━━━ Entries shown

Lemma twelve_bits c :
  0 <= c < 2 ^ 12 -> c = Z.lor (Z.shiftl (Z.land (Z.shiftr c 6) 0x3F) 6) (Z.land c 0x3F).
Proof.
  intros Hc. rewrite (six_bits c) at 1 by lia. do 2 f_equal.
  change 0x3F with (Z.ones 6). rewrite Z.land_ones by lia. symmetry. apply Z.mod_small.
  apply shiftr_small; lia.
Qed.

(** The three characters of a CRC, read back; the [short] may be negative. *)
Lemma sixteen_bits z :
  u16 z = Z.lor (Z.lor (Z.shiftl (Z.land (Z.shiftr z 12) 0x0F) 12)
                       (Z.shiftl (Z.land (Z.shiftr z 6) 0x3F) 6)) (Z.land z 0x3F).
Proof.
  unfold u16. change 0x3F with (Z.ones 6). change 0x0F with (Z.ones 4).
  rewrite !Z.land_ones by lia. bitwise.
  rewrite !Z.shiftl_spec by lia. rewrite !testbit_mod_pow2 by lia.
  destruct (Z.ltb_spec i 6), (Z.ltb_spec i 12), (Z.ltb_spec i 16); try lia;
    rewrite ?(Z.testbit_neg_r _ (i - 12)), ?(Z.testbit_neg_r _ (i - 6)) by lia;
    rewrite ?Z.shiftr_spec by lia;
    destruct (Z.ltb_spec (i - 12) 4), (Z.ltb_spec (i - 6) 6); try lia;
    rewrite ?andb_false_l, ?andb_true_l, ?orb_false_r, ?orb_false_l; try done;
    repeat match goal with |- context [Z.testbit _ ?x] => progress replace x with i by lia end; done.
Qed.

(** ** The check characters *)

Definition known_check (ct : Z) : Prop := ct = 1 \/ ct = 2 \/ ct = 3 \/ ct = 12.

━━━━━━
━━━ Entries shown

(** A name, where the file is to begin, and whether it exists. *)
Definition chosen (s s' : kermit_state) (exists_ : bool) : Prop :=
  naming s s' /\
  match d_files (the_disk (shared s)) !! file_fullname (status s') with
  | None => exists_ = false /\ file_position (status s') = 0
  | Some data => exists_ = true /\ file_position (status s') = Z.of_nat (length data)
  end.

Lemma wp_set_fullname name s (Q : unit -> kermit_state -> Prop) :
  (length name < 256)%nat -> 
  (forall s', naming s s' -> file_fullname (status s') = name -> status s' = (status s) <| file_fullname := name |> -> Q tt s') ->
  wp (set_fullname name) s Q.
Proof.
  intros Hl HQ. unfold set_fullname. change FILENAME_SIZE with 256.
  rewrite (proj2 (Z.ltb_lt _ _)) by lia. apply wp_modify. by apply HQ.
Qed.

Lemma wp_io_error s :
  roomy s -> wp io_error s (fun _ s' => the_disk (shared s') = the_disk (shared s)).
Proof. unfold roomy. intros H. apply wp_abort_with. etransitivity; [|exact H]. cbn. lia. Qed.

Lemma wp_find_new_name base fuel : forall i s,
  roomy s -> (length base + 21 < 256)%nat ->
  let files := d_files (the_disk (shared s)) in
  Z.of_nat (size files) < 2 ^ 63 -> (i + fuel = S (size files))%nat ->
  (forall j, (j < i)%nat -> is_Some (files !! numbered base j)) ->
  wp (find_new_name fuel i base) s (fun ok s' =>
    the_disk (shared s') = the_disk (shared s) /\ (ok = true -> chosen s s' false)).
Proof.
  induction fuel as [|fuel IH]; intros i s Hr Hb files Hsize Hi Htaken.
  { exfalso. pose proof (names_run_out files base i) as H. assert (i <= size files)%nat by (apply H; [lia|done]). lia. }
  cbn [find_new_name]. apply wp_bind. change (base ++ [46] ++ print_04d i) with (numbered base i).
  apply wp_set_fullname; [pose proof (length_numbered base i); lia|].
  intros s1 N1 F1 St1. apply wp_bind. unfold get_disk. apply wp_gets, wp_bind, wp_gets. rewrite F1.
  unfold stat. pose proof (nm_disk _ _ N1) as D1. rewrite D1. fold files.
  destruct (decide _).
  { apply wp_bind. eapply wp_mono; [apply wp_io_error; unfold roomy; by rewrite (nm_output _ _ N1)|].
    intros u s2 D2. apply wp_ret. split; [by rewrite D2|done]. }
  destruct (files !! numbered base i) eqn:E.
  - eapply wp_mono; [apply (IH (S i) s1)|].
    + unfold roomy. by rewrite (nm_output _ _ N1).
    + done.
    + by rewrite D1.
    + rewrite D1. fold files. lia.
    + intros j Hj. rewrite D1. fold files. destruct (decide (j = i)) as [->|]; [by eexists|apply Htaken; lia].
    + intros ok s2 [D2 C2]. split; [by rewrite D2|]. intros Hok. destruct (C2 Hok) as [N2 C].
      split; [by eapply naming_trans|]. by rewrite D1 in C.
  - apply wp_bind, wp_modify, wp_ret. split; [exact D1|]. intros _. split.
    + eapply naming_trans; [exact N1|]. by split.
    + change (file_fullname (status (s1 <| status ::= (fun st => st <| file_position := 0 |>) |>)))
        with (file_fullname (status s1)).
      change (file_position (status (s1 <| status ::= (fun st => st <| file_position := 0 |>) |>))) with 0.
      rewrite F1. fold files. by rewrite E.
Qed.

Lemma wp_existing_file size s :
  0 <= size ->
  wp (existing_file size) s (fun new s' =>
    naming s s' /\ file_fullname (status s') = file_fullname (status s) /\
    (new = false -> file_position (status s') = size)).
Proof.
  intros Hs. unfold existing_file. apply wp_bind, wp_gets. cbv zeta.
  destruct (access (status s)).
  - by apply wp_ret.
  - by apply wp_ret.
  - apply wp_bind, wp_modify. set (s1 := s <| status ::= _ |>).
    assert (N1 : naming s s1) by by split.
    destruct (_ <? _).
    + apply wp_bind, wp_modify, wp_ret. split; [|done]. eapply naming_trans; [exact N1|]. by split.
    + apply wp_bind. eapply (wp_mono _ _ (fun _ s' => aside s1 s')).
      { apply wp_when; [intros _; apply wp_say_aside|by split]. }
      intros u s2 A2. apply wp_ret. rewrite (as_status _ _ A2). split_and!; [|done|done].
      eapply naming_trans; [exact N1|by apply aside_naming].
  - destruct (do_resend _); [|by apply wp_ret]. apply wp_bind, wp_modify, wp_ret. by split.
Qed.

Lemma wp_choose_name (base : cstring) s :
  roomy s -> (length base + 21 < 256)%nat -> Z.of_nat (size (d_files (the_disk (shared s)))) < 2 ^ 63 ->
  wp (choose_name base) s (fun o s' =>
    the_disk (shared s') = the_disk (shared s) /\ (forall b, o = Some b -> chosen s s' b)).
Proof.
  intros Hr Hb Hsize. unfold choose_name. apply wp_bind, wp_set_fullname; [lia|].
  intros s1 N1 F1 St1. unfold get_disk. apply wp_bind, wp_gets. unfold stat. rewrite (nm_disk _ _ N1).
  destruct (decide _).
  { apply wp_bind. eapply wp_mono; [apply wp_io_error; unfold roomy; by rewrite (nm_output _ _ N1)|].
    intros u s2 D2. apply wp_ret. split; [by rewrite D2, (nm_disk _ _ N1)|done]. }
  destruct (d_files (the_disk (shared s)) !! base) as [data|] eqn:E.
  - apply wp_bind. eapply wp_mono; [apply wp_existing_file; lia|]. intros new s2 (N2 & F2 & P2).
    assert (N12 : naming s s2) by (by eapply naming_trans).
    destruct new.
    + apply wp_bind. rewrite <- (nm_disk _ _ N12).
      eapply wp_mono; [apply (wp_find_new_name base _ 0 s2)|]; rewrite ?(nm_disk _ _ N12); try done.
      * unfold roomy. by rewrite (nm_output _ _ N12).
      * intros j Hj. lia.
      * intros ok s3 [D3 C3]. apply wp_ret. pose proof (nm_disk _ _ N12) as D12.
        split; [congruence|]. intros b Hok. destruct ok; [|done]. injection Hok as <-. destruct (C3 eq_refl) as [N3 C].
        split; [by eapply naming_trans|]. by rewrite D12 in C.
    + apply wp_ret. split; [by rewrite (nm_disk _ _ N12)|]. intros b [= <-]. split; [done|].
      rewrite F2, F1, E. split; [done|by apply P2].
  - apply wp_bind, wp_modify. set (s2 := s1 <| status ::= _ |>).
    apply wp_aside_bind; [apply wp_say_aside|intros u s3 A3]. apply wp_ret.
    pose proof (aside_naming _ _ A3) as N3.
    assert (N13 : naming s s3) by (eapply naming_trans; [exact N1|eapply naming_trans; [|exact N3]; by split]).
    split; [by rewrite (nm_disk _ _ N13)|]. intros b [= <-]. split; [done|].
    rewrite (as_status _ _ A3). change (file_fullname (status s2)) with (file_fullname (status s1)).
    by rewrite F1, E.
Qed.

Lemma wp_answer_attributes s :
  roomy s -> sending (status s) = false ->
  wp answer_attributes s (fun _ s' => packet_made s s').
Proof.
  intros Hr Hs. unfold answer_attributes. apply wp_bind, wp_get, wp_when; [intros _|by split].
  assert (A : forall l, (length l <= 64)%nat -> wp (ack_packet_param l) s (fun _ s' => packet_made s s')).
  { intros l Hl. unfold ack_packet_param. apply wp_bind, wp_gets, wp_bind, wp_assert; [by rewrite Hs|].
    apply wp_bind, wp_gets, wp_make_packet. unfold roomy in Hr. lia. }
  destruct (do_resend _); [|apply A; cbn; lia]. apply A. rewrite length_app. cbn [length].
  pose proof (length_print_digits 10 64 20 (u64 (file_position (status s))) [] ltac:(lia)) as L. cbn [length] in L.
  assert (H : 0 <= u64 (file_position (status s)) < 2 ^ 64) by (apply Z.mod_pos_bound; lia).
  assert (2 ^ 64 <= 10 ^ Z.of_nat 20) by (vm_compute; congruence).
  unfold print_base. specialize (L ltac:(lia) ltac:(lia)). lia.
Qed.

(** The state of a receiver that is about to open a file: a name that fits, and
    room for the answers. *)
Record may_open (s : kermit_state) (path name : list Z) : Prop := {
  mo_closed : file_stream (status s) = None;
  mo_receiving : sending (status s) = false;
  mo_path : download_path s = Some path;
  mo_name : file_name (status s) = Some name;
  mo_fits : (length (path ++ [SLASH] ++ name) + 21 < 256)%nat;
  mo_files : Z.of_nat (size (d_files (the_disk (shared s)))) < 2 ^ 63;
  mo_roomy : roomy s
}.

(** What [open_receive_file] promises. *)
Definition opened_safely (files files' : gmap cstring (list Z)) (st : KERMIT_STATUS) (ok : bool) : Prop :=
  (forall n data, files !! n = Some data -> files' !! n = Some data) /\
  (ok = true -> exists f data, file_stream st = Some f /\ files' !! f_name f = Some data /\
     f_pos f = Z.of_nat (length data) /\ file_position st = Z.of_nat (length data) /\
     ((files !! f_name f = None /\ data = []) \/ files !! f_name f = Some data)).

━━━━━━
━━━ Entries shown

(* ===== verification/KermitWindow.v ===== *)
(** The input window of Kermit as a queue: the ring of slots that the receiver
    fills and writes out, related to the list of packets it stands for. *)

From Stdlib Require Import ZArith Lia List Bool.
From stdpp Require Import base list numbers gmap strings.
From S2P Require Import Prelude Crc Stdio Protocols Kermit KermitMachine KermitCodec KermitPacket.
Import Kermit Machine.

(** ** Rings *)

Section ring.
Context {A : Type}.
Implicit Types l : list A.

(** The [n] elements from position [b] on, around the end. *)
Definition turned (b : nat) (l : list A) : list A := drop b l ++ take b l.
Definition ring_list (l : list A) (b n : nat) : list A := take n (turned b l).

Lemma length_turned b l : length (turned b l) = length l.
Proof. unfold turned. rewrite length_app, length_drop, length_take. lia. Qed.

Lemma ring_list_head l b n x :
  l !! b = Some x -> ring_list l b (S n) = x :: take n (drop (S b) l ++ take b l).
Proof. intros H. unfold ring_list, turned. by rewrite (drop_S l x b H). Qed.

━━━━━━

§ About this exercise: Reproducing the whole listing above is not the task. Copy exactly only the lines from the one with "(nm_output _ _ N12)." to the one with "split; [congruence|]. intros", both kept.

§ Solution to this task:
      * unfold roomy. by rewrite (nm_output _ _ N12).
      * intros j Hj. lia.
      * intros ok s3 [D3 C3]. apply wp_ret. pose proof (nm_disk _ _ N12) as D12.
        split; [congruence|]. intros b Hok. destruct ok; [|done]. injection Hok as <-. destruct (C3 eq_refl) as [N3 C].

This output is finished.